> [TASK STATEMENT]:
Up to and including the line with "live h (<[t", restate the material below word for word, beginning with its first line.

> [MATERIAL SUPPLIED]:
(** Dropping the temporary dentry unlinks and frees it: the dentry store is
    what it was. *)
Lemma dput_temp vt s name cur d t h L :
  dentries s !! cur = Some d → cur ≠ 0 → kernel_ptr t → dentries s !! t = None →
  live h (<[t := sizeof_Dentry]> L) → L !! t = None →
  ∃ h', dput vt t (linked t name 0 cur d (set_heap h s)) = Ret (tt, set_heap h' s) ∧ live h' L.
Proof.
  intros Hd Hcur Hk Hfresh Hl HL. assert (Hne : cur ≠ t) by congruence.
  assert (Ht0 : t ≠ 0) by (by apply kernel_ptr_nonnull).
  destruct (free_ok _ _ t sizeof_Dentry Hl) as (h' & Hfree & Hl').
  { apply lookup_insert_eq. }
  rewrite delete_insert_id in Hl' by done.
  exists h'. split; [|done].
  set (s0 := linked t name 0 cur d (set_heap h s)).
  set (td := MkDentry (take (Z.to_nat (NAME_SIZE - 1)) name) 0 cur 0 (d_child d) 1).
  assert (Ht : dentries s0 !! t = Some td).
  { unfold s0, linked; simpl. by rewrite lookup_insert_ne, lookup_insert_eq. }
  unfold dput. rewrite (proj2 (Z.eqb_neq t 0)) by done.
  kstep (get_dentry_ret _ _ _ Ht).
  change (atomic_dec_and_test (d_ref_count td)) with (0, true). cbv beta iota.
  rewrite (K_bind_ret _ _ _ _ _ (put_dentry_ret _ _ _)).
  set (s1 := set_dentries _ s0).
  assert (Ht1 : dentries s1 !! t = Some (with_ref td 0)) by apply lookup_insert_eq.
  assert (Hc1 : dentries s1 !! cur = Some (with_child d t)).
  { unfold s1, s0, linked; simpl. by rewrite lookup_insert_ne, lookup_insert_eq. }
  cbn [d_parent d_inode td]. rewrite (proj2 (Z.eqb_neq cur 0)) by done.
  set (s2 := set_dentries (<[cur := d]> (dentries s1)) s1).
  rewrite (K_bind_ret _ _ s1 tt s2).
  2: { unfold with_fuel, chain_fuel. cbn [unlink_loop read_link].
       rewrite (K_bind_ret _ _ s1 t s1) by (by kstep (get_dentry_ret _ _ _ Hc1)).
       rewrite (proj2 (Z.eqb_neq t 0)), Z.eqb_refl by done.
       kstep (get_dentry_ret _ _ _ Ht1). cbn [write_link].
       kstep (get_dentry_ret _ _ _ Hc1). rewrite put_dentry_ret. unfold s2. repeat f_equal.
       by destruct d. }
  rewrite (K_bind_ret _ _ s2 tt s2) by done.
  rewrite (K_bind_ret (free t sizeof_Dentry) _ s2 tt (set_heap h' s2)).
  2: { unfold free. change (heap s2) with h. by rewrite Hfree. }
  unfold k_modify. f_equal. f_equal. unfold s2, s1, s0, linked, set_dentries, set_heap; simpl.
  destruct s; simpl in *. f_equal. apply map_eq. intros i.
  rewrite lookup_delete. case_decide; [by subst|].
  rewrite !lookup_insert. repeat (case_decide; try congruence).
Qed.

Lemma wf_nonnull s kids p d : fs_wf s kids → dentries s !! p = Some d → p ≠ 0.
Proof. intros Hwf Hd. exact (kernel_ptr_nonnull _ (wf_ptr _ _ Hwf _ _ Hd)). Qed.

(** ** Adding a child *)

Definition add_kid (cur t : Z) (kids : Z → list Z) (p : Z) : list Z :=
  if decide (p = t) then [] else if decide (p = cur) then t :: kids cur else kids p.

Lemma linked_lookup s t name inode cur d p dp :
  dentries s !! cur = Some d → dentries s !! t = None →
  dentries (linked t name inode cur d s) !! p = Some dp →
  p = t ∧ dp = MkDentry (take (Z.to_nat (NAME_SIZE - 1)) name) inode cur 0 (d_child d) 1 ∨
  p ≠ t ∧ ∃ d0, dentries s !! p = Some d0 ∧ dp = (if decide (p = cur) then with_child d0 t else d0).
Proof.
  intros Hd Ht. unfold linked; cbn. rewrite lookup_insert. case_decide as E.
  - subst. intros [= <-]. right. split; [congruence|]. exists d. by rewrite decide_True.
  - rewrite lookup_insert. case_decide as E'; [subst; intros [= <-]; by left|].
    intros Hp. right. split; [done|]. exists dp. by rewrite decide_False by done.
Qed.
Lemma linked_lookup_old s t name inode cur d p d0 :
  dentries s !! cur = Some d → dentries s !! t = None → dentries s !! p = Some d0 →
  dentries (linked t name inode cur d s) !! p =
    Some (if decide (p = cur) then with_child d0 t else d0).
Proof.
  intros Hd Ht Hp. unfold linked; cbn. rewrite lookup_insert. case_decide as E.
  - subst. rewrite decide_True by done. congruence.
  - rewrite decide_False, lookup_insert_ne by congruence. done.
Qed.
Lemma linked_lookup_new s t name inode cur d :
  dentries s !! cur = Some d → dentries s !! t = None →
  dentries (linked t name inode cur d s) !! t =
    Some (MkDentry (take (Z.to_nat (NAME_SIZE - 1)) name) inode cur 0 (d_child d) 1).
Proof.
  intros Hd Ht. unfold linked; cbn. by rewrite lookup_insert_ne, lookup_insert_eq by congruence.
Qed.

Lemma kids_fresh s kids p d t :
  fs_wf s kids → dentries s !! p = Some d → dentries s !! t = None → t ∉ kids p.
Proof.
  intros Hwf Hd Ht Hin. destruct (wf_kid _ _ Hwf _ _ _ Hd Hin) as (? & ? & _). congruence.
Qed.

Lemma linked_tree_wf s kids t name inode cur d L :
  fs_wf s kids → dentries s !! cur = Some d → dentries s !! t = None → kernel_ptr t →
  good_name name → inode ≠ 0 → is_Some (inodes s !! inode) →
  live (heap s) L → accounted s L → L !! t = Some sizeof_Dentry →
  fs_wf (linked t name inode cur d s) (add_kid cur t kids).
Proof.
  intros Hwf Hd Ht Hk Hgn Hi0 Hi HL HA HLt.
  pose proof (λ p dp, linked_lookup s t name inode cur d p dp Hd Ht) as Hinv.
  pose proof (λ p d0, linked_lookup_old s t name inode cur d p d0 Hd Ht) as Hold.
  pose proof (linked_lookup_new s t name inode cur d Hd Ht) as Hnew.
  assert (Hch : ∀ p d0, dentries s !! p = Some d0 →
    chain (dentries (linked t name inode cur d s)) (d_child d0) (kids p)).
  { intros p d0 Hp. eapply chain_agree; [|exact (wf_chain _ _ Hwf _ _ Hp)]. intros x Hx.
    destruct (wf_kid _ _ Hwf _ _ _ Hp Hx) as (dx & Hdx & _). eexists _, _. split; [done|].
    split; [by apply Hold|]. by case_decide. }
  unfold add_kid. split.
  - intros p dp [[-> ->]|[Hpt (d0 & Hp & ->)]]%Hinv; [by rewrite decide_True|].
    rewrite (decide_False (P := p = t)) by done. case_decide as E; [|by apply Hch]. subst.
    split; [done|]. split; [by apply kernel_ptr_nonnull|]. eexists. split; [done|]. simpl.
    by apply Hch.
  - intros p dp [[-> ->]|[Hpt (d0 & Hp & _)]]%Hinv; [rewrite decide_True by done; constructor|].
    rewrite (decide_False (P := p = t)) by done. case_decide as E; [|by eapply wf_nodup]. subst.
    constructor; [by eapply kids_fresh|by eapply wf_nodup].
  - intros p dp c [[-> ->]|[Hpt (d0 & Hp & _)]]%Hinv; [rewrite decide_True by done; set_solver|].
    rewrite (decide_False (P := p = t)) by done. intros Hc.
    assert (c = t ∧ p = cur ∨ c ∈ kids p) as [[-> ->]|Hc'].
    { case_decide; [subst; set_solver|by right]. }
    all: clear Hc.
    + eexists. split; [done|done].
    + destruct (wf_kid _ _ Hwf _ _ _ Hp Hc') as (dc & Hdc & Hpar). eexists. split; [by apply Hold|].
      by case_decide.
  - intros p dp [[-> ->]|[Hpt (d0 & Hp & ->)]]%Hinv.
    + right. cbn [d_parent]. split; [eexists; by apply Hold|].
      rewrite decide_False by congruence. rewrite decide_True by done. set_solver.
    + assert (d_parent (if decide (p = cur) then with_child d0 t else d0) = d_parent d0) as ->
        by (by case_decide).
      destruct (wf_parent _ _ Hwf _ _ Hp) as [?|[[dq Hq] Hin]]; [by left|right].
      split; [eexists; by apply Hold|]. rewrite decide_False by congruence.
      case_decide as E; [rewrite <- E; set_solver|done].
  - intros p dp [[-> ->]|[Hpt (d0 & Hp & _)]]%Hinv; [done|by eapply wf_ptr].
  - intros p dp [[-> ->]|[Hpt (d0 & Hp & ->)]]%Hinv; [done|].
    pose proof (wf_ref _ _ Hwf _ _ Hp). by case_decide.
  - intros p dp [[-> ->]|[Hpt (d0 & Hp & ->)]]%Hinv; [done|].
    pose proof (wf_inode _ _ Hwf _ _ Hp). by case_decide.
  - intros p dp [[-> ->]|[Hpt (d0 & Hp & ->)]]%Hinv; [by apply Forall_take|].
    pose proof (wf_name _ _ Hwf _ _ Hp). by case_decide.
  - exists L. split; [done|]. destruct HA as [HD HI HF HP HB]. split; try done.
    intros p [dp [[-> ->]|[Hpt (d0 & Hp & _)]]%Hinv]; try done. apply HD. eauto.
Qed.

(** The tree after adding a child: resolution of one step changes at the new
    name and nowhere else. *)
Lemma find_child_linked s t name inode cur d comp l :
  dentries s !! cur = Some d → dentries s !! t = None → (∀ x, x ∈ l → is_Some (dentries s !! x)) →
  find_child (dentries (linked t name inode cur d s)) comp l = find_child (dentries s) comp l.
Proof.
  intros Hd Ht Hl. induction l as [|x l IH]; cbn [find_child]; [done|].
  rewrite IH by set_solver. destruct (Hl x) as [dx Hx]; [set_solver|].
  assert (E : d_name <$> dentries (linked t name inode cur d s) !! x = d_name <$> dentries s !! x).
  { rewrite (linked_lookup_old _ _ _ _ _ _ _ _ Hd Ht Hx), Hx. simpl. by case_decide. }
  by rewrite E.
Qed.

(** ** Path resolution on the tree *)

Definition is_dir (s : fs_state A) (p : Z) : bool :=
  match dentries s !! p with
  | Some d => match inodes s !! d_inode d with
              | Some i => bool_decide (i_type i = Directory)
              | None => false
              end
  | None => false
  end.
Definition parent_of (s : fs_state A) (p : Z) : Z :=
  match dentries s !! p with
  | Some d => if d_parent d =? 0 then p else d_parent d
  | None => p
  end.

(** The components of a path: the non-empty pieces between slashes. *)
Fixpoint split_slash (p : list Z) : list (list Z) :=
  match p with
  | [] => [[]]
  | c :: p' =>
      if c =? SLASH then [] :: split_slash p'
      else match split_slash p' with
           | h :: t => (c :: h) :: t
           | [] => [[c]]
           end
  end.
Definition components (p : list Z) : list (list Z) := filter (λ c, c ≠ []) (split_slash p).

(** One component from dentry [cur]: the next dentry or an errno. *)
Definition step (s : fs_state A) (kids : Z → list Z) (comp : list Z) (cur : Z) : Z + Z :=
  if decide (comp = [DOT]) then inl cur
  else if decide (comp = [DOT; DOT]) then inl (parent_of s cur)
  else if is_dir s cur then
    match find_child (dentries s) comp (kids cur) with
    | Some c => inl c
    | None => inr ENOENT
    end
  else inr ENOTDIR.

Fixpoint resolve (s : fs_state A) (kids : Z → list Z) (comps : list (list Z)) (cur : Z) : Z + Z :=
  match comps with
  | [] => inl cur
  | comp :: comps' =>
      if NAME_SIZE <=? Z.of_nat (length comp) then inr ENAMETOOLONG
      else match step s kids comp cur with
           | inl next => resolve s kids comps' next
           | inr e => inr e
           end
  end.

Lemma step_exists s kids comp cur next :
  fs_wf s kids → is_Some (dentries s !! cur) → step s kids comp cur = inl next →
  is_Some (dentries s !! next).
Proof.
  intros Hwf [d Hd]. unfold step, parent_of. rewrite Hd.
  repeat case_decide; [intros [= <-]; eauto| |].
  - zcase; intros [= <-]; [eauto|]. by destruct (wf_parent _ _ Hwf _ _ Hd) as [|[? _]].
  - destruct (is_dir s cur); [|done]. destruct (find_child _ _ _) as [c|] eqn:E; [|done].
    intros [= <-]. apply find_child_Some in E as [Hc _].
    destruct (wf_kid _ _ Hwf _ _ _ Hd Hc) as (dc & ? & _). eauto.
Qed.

> [EXPECTED OUTPUT]:
(** Dropping the temporary dentry unlinks and frees it: the dentry store is
    what it was. *)
Lemma dput_temp vt s name cur d t h L :
  dentries s !! cur = Some d → cur ≠ 0 → kernel_ptr t → dentries s !! t = None →
  live h (<[t := sizeof_Dentry]> L) → L !! t = None →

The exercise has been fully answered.